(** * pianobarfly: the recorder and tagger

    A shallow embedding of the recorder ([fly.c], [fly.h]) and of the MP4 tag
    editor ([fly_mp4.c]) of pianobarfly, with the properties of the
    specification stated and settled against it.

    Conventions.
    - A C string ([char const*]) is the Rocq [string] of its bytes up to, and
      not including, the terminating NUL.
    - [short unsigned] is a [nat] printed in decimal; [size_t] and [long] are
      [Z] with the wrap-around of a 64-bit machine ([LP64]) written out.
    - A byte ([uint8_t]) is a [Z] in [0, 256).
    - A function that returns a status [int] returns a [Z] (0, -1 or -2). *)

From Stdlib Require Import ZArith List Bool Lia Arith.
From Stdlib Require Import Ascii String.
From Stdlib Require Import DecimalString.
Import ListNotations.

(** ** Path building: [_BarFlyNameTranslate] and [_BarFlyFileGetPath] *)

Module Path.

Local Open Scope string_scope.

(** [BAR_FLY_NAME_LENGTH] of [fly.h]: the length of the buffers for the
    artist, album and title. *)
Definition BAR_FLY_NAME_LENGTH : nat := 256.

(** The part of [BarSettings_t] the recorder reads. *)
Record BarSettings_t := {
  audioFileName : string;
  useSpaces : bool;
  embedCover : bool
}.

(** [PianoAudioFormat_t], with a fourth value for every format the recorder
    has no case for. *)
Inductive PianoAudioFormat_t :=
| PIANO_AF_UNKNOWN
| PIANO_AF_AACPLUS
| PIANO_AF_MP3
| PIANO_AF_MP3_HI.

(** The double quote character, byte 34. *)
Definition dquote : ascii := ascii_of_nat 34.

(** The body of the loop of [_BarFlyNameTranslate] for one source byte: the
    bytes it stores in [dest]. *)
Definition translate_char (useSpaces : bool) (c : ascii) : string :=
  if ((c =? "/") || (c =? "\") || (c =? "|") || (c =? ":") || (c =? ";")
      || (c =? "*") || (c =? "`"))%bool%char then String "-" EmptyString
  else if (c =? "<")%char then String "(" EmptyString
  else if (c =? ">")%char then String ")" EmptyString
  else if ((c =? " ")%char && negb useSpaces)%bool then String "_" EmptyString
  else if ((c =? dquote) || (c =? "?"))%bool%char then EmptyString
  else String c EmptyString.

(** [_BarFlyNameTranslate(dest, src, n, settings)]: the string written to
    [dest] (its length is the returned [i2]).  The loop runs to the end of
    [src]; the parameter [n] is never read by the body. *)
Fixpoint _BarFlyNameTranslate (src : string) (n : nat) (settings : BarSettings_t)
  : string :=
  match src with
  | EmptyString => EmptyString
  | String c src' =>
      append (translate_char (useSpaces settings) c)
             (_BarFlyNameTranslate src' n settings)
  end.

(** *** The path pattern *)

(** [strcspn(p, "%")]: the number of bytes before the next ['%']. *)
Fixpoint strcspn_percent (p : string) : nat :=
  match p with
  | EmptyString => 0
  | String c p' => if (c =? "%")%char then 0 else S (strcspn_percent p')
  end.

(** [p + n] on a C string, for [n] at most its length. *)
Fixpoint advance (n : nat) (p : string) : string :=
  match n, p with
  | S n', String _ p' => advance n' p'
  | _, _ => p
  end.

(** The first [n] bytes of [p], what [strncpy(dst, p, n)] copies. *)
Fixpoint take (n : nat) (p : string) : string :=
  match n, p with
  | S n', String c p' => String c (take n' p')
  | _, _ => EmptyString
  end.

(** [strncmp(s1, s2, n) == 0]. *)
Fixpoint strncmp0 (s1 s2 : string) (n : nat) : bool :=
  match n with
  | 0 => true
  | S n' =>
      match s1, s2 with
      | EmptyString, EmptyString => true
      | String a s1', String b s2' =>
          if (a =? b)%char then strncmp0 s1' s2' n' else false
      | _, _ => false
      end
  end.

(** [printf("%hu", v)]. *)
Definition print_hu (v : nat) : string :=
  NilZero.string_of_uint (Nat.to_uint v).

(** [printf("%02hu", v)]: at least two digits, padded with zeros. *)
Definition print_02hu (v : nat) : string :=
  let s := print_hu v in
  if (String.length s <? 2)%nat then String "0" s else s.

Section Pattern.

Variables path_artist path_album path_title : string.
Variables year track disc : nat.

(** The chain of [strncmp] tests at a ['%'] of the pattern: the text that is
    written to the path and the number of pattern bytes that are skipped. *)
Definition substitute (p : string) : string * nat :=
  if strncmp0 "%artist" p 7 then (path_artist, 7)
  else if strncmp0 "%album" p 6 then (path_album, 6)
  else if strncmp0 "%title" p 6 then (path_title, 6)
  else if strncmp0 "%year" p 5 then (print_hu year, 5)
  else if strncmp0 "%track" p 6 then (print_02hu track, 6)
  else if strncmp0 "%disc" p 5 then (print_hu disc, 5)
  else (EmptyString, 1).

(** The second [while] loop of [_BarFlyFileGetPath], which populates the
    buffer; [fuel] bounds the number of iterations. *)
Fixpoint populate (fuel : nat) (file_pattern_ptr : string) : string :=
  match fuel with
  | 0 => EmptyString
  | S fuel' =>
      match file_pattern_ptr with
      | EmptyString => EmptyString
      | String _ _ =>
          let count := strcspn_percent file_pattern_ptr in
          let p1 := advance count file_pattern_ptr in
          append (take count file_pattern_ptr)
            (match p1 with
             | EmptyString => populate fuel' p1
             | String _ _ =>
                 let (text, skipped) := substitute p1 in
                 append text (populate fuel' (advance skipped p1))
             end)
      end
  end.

------------------------------

Every line from the one containing "(match p1 with" through the last line of the entries should be output exactly; nothing else belongs in the reply.

• TASK ANSWER:
            (match p1 with
             | EmptyString => populate fuel' p1
             | String _ _ =>
                 let (text, skipped) := substitute p1 in
                 append text (populate fuel' (advance skipped p1))
             end)
      end
  end.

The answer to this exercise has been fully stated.